··· EXTRACTED ENTRIES ···

Definition resolveRatings (config : EnvironmentConfig) : Result (list Rating) :=
  match ratingOverrides config with
  | None => Ok (ratings config)
  | Some overrides =>
      bind (checkOverrideIds (fst <$> overrides) (ratings config)) (λ _,
      Ok ((λ rating,
             match lookupOverride overrides (id rating) with
             | Some override => applyOverride rating override
             | None => rating
             end) <$> ratings config))
  end.

(** [{name: ..., maxPoints: ..., ...overrides?.[category]}]. *)
Definition categoryWithOverride (defaultName : string) (defaultMax : Z)
  (override : option CategoryOverride) : CategoryConfig :=
  {| c_name := default defaultName (override ≫= o_name);
     maxPoints := default defaultMax (override ≫= o_maxPoints) |}.

Definition getRatingCategories (config : EnvironmentConfig)
  : RatingCategory → CategoryConfig :=
  λ c,
    let override := categoryOverrides config ≫= λ overrides, overrides c in
    match c with
    | HIGH_IMPACT => categoryWithOverride "High Impact" 60 override
    | MEDIUM_IMPACT => categoryWithOverride "Medium Impact" 30 override
    | LOW_IMPACT => categoryWithOverride "Low Impact" 10 override
    end.

(** The last interpolation of the canonical string,
    [${rating.groupingLabels || [].sort().join(',')}]. The method calls
    bind tighter than [||], so the expression reads
    [rating.groupingLabels || ([].sort().join(','))]: an array, which is
    always truthy, is interpolated as it is (its elements joined by a comma
    in their stored order), and only an absent list reaches the sorted
    empty array. *)
Definition groupingLabelsPart (rating : Rating) : string :=
  match groupingLabels rating with
  | Some labels => join "," labels
  | None => join "," (sort defaultCompare [])
  end.

(** The canonical string pushed to [parts] for one rating. *)
Definition ratingPart (categories : RatingCategory → CategoryConfig)
  (rating : Rating) : string :=
  categoryValue (category rating) +:+ ";" +:+
  numberToString (maxPoints (categories (category rating))) +:+ ";" +:+
  id rating +:+ ";" +:+ scoreReduction rating +:+ ";" +:+
  groupingLabelsPart rating.

(** The same configuration with its [ratings] array replaced. *)
Definition withRatings (config : EnvironmentConfig) (ratings' : list Rating)
  : EnvironmentConfig :=
  {| configuredId := configuredId config;
     displayName := displayName config;
     ratings := ratings';
     ratingOverrides := ratingOverrides config;
     categoryOverrides := categoryOverrides config;
     expectedRatingHash := expectedRatingHash config;
     analysisPrompts := analysisPrompts config |}.

(** The argument of [getSha256Hash] in [getRatingHash]. *)
Definition ratingHashInput (ratings : list Rating)
  (categories : RatingCategory → CategoryConfig) : string :=
  join "|" (sort defaultCompare (ratingPart categories <$> ratings)).

Section hashing.
(** [utils/hashing.ts] is outside the verified sources: the digest is a
    parameter of everything that follows. So are [generateId] of
    [utils/id-generation.ts], which returns [null] for a name it cannot
    make an identifier from, the constant [DEFAULT_SUMMARY_MODEL], and
    the reading and rendering of the file of a prompt that
    [this.renderEnvironmentPrompt(path).result] stands for: it throws
    when the file cannot be read. *)
Variable getSha256Hash : string → string.
Variable generateId : string → option string.
Variable renderAnalysisPrompt : string → Result string.
Variable DEFAULT_SUMMARY_MODEL : string.

Definition getRatingHash (ratings : list Rating)
  (categories : RatingCategory → CategoryConfig) : string :=
  getSha256Hash (ratingHashInput ratings categories).

(** [validateRatingHash]; [this_ratingHash] is the field [this.ratingHash],
    which the constructor has assigned before the call. *)
Definition validateRatingHash (this_displayName this_ratingHash : string)
  (currentHash : string) (config : EnvironmentConfig) : Result unit :=
  match expectedRatingHash config with
  | Some expected =>
      if truthy expected && bool_decide (expected ≠ currentHash)
      then Throw (newUserFacingError (join LF [
        "Rating hash for environment " +:+ DQ +:+ this_displayName +:+ DQ +:+
          " does not match the expectation.";
        "Expected: " +:+ expected;
        "Actual: " +:+ this_ratingHash;
        "Either update the `expectedRatingHash` field in the config or revert the ratings back to their previous configuration"
      ]))
      else Ok ()
  | None => Ok ()
  end.

(** [this.generateId(displayName)]. *)
Definition environmentId (displayName : string) : Result string :=
  match generateId displayName with
  | None =>
      Throw (newUserFacingError
        ("Could not auto-generate an ID from " +:+ DQ +:+ displayName +:+ DQ))
  | Some id => Ok id
  end.

(** [resolveAnalysisPrompts]: the [forEach] stops at the first prompt
    whose file cannot be rendered. *)
Fixpoint analysisPromptsLoop (prompts : list AnalysisPromptConfig)
  (result : list AnalysisPrompt) : Result (list AnalysisPrompt) :=
  match prompts with
  | [] => Ok result
  | current :: rest =>
      bind (renderAnalysisPrompt (ap_path current)) (λ prompt,
      analysisPromptsLoop rest
        (result ++ [{|
           a_name := ap_name current;
           a_prompt := prompt;
           a_model :=
             match ap_model current with
             | Some model => if truthy model then model else DEFAULT_SUMMARY_MODEL
             | None => DEFAULT_SUMMARY_MODEL
             end;
           reportsFilter := default NonPerfectReports (ap_reportsFilter current);
           ratingsFilter := default NonPerfectRatings (ap_ratingsFilter current)
         |}]))
  end.

Definition resolveAnalysisPrompts (config : EnvironmentConfig)
  : Result (list AnalysisPrompt) :=
  analysisPromptsLoop (default [] (analysisPrompts config)) [].

(** The fields of an [Environment] that the statements below assign. *)
Record Environment := {
  env_id : string;
  env_displayName : string;
  ratingCategories : RatingCategory → CategoryConfig;
  env_ratings : list Rating;
  ratingHash : string;
  env_analysisPrompts : list AnalysisPrompt;
}.

(** [config.id || this.generateId(config.displayName)]. *)
Definition idOrGenerated (config : EnvironmentConfig) : Result string :=
  match configuredId config with
  | Some id => if truthy id then Ok id else environmentId (displayName config)
  | None => environmentId (displayName config)
  end.

(** The constructor: the statements that can throw, in their order. The
    assignments between them (the frameworks, the path of the rating
    prompt, the executor and the like) copy or join values of the
    configuration and cannot. *)
Definition newEnvironment (config : EnvironmentConfig) : Result Environment :=
  bind (idOrGenerated config) (λ this_id,
  let this_ratingCategories := getRatingCategories config in
  bind (resolveRatings config) (λ this_ratings,
  let this_ratingHash := getRatingHash this_ratings this_ratingCategories in
  bind (resolveAnalysisPrompts config) (λ this_analysisPrompts,
  bind (validateRatingHash (displayName config) this_ratingHash
          this_ratingHash config) (λ _,
  Ok {| env_id := this_id;
        env_displayName := displayName config;
        ratingCategories := this_ratingCategories;
        env_ratings := this_ratings;
        ratingHash := this_ratingHash;
        env_analysisPrompts := this_analysisPrompts |})))).

End hashing.

(** *** Prompt definitions *)

Inductive SystemPromptType := generation | editing.

(** Step metadata is an opaque payload supplied by the user. *)
Definition Metadata := string.

Record PromptDefinition := {
  p_name : string;
  prompt : string;
  p_ratings : list Rating;
  systemPromptType : SystemPromptType;
  contextFilePatterns : list string;
  metadata : option Metadata;
}.

Record MultiStepPromptDefinition := {
  m_name : string;
  steps : list PromptDefinition;
}.

(** The [MultiStepPrompt] of a configuration. *)
Record MultiStepPrompt := {
  directoryPath : string;
  stepRatings : gmap string (list Rating);
  stepMetadata : gmap string Metadata;
}.

(** A directory entry as [readdirSync(..., {withFileTypes: true})]
    returns it. *)
Record Dirent := {
  d_name : string;
  d_isFile : bool;
}.

Definition isDigit (c : ascii) : bool :=
  (48 <=? nat_of_ascii c)%nat && (nat_of_ascii c <=? 57)%nat.

Fixpoint takeDigits (s : string) : string :=
  match s with
  | String c s' => if isDigit c then String c (takeDigits s') else EmptyString
  | EmptyString => EmptyString
  end.

Fixpoint stripPrefix (p s : string) : option string :=
  match p, s with
  | EmptyString, _ => Some s
  | String a p', String b s' =>
      if decide (a = b) then stripPrefix p' s' else None
  | String _ _, EmptyString => None
  end.

(** [name.match(/^step-(\d+)/)], reduced to its first group: the longest
    run of decimal digits that follows the prefix, which has to be
    non-empty for the expression to match. *)
Definition matchStep (name : string) : option string :=
  stripPrefix "step-" name ≫= λ rest,
  let digits := takeDigits rest in
  if truthy digits then Some digits else None.

Fixpoint parseDigits (acc : Z) (s : string) : Z :=
  match s with
  | EmptyString => acc
  | String c s' => parseDigits (10 * acc + (Z.of_nat (nat_of_ascii c) - 48)) s'
  end.

(** [parseInt] on a string of decimal digits: the double nearest to the
    integer that the digits denote. *)
Definition parseInt (digits : string) : Number := toDouble (parseDigits 0 digits).

Section prompts.
(** The path helpers of [node:path] and the prompt renderer
    ([renderEnvironmentPrompt], which reads a file that the directory
    was just found to hold and expands the template) are taken as
    parameters. *)
Variable resolve : string → string → string.
Variable basename : string → string.
Variable pathJoin : string → string → string.
Variable renderEnvironmentPrompt : string → string * list string.

Definition getSinglePromptDefinition (name relativePath : string)
  (ratings : list Rating) (isEditing : bool) (metadata : option Metadata)
  : PromptDefinition :=
  let '(result, contextFiles) := renderEnvironmentPrompt relativePath in
  {| p_name := name;
     prompt := result;
     p_ratings := ratings;
     systemPromptType := if isEditing then editing else generation;
     contextFilePatterns := contextFiles;
     metadata := metadata |}.

(** The state of the loop over the directory entries. *)
Record StepsState := {
  st_steps : list PromptDefinition;
  st_stepValues : gmap string Number;
}.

···

#### [ABOUT THIS EXERCISE]
For the lines above, output exactly those from the line containing "which the constructor" through the line containing "a_name := ap_name current;", and skip the others.

#### [ANSWER TO THIS PROBLEM]
    which the constructor has assigned before the call. *)
Definition validateRatingHash (this_displayName this_ratingHash : string)
  (currentHash : string) (config : EnvironmentConfig) : Result unit :=
  match expectedRatingHash config with
  | Some expected =>
      if truthy expected && bool_decide (expected ≠ currentHash)
      then Throw (newUserFacingError (join LF [
        "Rating hash for environment " +:+ DQ +:+ this_displayName +:+ DQ +:+
          " does not match the expectation.";
        "Expected: " +:+ expected;
        "Actual: " +:+ this_ratingHash;
        "Either update the `expectedRatingHash` field in the config or revert the ratings back to their previous configuration"
      ]))
      else Ok ()
  | None => Ok ()
  end.

(** [this.generateId(displayName)]. *)
Definition environmentId (displayName : string) : Result string :=
  match generateId displayName with
  | None =>
      Throw (newUserFacingError
        ("Could not auto-generate an ID from " +:+ DQ +:+ displayName +:+ DQ))
  | Some id => Ok id
  end.

(** [resolveAnalysisPrompts]: the [forEach] stops at the first prompt
    whose file cannot be rendered. *)
Fixpoint analysisPromptsLoop (prompts : list AnalysisPromptConfig)
  (result : list AnalysisPrompt) : Result (list AnalysisPrompt) :=
  match prompts with
  | [] => Ok result
  | current :: rest =>
      bind (renderAnalysisPrompt (ap_path current)) (λ prompt,
      analysisPromptsLoop rest
        (result ++ [{|
           a_name := ap_name current;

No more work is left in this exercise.